* **Problem details**:
Search the lines of the records for the word "bool", and copy every line that has it.

---

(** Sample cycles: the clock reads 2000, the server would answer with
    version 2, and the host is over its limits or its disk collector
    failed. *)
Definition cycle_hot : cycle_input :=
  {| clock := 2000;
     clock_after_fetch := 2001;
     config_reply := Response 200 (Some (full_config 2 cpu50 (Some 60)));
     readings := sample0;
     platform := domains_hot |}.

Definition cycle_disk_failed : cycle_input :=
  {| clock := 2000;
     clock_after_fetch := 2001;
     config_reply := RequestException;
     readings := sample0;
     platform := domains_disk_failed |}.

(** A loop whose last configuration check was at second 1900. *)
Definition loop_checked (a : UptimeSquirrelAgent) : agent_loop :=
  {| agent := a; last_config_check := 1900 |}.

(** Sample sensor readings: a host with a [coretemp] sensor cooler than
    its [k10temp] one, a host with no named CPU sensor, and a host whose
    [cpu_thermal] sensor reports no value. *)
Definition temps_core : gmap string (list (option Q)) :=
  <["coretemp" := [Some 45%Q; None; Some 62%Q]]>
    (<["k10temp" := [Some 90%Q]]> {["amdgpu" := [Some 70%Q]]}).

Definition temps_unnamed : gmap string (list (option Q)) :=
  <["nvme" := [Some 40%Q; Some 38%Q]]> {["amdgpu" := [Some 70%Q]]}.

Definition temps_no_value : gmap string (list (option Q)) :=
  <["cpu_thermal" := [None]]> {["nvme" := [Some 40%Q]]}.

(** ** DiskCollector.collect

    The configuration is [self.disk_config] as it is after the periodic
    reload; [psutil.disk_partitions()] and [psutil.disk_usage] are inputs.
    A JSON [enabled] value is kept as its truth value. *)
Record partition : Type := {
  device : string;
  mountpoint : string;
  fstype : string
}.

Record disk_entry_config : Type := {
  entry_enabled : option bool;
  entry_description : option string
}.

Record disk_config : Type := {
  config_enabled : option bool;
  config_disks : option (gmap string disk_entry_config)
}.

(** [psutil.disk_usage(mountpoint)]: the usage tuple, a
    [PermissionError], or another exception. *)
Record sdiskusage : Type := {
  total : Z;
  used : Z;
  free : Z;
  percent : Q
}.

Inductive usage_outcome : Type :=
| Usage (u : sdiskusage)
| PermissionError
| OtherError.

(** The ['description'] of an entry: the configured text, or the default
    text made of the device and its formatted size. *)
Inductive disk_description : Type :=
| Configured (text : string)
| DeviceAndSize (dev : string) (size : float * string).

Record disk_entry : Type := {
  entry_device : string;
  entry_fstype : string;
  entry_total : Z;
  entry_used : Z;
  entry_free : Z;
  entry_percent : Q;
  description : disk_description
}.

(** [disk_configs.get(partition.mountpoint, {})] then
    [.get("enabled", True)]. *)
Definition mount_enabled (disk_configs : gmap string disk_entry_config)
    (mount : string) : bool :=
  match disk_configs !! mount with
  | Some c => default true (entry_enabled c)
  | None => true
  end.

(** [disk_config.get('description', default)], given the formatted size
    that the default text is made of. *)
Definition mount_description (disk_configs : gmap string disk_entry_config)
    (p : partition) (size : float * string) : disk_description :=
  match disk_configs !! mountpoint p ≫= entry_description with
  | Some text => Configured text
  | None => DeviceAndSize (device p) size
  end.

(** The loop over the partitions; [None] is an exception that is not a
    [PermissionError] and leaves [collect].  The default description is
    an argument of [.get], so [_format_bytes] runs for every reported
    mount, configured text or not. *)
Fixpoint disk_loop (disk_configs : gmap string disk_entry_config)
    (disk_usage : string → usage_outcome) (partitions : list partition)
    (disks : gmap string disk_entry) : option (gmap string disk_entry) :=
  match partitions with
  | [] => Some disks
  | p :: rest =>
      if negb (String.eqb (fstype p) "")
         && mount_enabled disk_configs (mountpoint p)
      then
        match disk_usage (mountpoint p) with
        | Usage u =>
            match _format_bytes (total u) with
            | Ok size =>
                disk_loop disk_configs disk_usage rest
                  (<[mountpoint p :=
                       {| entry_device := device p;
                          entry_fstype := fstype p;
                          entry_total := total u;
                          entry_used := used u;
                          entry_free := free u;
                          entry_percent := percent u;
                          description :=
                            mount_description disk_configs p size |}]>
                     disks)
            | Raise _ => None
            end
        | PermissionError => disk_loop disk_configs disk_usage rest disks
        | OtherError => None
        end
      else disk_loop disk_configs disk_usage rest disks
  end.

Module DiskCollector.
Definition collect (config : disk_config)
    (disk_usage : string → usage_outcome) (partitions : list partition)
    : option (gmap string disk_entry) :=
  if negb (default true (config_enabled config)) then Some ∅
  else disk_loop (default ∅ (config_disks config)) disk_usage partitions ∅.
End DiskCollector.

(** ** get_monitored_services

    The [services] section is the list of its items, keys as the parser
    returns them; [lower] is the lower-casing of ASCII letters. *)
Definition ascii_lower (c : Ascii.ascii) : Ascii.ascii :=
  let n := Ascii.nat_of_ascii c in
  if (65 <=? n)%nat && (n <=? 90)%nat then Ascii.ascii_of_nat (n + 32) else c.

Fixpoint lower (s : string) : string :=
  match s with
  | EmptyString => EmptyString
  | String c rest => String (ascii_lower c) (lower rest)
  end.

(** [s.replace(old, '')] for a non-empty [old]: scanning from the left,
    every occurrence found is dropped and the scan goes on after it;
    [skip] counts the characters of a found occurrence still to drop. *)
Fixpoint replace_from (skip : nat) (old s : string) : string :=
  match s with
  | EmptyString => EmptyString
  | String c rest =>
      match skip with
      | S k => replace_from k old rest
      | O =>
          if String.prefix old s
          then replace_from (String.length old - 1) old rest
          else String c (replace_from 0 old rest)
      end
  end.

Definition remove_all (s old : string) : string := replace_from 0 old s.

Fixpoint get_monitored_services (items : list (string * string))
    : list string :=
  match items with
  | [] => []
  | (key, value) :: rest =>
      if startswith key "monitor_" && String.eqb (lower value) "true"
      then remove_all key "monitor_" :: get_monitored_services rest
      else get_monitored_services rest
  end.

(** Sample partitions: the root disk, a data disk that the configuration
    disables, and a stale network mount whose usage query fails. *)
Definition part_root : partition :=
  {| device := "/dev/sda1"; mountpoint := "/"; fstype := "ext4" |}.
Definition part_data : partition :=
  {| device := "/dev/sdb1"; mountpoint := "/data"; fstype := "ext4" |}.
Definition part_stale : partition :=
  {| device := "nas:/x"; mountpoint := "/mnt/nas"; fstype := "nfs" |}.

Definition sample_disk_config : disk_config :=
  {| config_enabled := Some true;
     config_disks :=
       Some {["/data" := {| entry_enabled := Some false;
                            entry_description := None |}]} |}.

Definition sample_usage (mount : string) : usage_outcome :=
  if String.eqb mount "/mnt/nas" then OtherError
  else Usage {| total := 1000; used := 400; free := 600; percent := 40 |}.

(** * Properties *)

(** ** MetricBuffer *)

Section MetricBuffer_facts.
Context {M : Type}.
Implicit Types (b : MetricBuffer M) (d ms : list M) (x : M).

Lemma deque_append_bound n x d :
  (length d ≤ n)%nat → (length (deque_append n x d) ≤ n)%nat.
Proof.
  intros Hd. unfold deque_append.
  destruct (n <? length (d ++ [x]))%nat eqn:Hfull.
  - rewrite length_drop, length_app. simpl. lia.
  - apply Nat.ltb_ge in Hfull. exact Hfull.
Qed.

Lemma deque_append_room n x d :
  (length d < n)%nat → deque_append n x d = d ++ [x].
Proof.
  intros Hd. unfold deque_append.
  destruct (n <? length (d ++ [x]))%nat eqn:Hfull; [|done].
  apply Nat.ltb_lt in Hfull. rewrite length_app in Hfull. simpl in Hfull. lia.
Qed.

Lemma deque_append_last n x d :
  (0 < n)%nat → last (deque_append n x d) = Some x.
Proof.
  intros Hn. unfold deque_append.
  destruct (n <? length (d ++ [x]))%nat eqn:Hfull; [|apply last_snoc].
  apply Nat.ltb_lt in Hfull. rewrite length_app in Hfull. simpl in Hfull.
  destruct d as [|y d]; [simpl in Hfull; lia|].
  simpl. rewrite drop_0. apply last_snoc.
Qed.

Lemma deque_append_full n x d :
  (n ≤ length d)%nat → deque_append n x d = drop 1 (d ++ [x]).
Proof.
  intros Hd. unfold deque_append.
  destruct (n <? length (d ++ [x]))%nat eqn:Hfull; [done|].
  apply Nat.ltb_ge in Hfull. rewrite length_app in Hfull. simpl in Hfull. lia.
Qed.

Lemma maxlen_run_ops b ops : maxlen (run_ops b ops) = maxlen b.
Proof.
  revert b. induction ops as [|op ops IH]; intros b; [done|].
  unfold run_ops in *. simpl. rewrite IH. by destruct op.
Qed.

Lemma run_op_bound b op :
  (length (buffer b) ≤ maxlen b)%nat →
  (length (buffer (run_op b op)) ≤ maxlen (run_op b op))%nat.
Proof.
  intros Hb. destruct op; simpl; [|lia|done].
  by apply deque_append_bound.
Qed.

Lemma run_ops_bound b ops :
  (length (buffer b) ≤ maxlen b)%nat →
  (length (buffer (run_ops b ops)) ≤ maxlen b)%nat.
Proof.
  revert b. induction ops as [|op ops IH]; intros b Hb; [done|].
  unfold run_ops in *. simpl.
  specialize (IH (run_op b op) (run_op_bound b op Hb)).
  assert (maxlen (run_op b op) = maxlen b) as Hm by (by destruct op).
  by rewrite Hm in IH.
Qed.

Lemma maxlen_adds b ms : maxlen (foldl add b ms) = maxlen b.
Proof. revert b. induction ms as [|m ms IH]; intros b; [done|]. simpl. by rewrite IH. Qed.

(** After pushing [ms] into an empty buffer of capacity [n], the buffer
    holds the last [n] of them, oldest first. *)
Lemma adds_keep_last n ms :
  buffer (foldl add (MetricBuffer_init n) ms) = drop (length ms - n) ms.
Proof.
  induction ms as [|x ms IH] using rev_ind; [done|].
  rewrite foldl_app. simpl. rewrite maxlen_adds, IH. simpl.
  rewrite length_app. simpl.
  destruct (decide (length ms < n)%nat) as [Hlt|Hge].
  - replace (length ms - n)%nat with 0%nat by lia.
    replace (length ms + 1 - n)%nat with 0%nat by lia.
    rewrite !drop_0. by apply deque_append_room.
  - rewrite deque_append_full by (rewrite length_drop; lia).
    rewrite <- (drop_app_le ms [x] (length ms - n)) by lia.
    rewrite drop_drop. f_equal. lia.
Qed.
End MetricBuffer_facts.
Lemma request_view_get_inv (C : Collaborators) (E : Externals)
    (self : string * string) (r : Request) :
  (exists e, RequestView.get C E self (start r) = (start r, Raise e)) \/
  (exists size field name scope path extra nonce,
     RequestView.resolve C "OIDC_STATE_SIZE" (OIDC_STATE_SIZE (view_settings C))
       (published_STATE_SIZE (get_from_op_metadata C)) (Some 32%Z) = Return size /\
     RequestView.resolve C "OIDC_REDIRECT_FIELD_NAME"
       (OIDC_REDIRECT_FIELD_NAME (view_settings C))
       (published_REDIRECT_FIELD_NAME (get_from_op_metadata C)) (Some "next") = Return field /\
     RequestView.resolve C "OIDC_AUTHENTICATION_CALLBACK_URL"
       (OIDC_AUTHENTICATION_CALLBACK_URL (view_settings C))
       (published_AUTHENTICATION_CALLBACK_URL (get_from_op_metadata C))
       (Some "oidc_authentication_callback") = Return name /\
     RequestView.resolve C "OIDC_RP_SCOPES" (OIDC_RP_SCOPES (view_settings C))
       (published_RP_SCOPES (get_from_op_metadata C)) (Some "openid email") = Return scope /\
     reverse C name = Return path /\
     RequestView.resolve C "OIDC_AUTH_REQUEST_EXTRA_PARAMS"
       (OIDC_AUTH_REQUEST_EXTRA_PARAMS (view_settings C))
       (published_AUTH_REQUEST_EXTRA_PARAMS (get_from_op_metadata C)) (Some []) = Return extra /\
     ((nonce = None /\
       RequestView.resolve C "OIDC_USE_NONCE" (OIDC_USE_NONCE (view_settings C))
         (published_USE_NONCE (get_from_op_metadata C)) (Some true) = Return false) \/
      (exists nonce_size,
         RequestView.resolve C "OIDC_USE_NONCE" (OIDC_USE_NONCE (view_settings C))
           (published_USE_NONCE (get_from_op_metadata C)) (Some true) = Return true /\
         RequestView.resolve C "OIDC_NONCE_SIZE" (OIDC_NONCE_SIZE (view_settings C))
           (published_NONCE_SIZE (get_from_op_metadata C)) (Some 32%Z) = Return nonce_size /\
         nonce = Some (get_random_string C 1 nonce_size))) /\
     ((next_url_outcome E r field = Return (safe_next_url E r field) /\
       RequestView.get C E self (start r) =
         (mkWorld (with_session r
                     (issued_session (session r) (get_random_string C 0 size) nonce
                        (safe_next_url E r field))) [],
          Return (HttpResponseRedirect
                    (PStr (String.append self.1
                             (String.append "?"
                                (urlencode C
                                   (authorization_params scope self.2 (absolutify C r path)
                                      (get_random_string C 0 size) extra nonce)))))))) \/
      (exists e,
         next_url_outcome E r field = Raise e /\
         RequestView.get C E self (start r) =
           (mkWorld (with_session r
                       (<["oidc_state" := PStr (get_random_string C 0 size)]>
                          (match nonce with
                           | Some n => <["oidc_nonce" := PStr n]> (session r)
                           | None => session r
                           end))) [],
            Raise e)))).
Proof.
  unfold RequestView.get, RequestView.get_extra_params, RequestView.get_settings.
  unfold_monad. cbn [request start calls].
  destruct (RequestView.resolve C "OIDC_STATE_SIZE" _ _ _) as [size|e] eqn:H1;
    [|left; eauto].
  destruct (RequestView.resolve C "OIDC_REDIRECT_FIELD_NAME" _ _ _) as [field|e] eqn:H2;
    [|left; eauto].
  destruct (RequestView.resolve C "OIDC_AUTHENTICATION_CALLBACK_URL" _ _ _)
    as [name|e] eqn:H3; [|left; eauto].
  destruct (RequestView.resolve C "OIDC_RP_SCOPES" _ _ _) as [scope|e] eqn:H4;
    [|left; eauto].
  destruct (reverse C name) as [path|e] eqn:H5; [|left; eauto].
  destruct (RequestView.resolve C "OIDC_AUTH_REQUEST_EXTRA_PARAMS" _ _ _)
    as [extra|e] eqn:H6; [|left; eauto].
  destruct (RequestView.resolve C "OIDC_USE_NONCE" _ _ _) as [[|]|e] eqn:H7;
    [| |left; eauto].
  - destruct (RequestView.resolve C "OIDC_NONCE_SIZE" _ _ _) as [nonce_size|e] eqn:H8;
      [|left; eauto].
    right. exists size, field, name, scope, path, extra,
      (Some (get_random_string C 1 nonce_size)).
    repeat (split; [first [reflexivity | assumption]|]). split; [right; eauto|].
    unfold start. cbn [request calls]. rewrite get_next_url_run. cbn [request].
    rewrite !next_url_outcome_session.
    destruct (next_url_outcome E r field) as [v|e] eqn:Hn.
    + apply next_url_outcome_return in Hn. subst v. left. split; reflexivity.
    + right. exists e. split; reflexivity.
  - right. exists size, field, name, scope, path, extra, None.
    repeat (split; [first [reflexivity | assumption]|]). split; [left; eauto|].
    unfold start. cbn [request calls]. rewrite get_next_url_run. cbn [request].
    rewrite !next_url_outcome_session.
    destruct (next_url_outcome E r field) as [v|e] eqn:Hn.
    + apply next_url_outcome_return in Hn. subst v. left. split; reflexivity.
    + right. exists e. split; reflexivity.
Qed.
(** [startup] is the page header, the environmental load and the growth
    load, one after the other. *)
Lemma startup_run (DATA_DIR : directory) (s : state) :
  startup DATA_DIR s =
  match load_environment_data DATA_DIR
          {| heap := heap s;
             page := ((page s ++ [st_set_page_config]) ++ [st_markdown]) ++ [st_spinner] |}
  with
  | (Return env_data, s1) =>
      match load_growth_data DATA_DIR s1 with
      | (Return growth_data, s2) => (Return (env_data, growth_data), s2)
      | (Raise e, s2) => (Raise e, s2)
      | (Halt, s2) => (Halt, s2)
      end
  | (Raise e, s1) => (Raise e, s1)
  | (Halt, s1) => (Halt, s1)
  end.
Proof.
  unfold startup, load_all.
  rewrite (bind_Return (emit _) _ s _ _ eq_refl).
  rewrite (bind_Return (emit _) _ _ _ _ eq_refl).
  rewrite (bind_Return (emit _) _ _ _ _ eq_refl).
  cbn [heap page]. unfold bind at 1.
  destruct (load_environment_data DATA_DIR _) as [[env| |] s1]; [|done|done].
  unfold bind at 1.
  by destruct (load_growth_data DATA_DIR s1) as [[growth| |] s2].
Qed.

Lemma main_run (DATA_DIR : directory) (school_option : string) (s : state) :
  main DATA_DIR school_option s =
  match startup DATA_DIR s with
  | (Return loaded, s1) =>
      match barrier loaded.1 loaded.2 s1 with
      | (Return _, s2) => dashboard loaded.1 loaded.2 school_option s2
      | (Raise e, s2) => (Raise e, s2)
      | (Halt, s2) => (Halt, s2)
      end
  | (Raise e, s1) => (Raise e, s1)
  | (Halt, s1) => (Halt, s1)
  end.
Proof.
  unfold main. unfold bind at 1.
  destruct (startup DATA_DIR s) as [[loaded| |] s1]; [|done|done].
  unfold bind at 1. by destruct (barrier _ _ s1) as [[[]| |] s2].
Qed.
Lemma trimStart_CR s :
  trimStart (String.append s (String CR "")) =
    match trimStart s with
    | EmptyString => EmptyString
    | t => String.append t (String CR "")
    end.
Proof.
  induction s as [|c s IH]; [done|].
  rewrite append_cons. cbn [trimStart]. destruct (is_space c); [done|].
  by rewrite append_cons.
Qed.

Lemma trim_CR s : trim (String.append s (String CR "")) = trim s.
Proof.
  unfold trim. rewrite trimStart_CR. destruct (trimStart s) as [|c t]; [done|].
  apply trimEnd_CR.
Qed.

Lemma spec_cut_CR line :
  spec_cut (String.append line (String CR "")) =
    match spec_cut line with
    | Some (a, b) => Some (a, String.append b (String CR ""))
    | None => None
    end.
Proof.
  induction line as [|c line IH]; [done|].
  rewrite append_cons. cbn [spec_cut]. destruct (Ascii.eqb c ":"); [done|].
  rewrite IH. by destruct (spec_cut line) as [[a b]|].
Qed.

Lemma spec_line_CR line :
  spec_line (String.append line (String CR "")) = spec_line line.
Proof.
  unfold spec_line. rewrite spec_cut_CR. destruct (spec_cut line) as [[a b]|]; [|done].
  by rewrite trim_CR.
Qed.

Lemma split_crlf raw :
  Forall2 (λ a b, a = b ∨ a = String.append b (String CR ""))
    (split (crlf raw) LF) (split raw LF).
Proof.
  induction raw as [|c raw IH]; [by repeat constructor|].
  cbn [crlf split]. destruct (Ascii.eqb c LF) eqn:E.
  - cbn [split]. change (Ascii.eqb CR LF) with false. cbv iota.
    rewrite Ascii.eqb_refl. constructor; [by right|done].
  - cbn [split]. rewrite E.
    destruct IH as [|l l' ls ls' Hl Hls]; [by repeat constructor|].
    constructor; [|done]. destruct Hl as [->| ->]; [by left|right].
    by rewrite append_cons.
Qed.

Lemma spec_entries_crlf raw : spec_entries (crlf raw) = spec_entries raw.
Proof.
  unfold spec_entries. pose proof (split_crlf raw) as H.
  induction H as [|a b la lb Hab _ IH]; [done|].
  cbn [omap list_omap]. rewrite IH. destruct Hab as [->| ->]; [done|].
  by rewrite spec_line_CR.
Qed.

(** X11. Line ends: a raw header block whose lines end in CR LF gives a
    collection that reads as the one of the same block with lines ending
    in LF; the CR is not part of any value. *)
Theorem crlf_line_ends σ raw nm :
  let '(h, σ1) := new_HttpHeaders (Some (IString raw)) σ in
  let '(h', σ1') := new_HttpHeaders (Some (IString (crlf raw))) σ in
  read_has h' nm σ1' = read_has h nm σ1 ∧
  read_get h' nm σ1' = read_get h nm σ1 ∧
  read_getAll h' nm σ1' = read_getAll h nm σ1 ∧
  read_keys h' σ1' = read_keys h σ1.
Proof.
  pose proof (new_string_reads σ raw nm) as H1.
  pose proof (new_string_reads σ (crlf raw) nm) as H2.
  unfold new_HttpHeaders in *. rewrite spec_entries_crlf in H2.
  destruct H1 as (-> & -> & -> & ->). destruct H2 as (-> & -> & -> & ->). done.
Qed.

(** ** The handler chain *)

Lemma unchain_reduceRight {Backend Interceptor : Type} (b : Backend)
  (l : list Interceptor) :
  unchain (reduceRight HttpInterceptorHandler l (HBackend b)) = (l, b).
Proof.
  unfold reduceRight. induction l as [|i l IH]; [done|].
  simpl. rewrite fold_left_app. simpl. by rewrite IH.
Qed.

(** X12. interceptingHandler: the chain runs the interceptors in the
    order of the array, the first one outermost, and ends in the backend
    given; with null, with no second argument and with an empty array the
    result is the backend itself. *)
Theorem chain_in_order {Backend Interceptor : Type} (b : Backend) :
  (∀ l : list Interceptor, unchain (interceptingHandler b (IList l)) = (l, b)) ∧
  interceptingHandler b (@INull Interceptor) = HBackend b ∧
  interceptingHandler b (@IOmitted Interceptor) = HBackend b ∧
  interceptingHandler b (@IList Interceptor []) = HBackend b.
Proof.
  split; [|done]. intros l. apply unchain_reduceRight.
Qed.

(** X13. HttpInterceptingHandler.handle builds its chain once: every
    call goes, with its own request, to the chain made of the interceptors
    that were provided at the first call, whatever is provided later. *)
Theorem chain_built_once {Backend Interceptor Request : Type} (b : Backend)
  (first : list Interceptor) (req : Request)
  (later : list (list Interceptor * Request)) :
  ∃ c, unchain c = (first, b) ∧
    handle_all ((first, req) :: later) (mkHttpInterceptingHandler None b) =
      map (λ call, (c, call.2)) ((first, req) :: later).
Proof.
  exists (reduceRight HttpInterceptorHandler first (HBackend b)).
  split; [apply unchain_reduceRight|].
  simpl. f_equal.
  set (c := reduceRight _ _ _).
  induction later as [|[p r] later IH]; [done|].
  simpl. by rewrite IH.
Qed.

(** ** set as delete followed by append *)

---

* **Answer to the problem**:
  entry_enabled : option bool;
  config_enabled : option bool;
    (mount : string) : bool :=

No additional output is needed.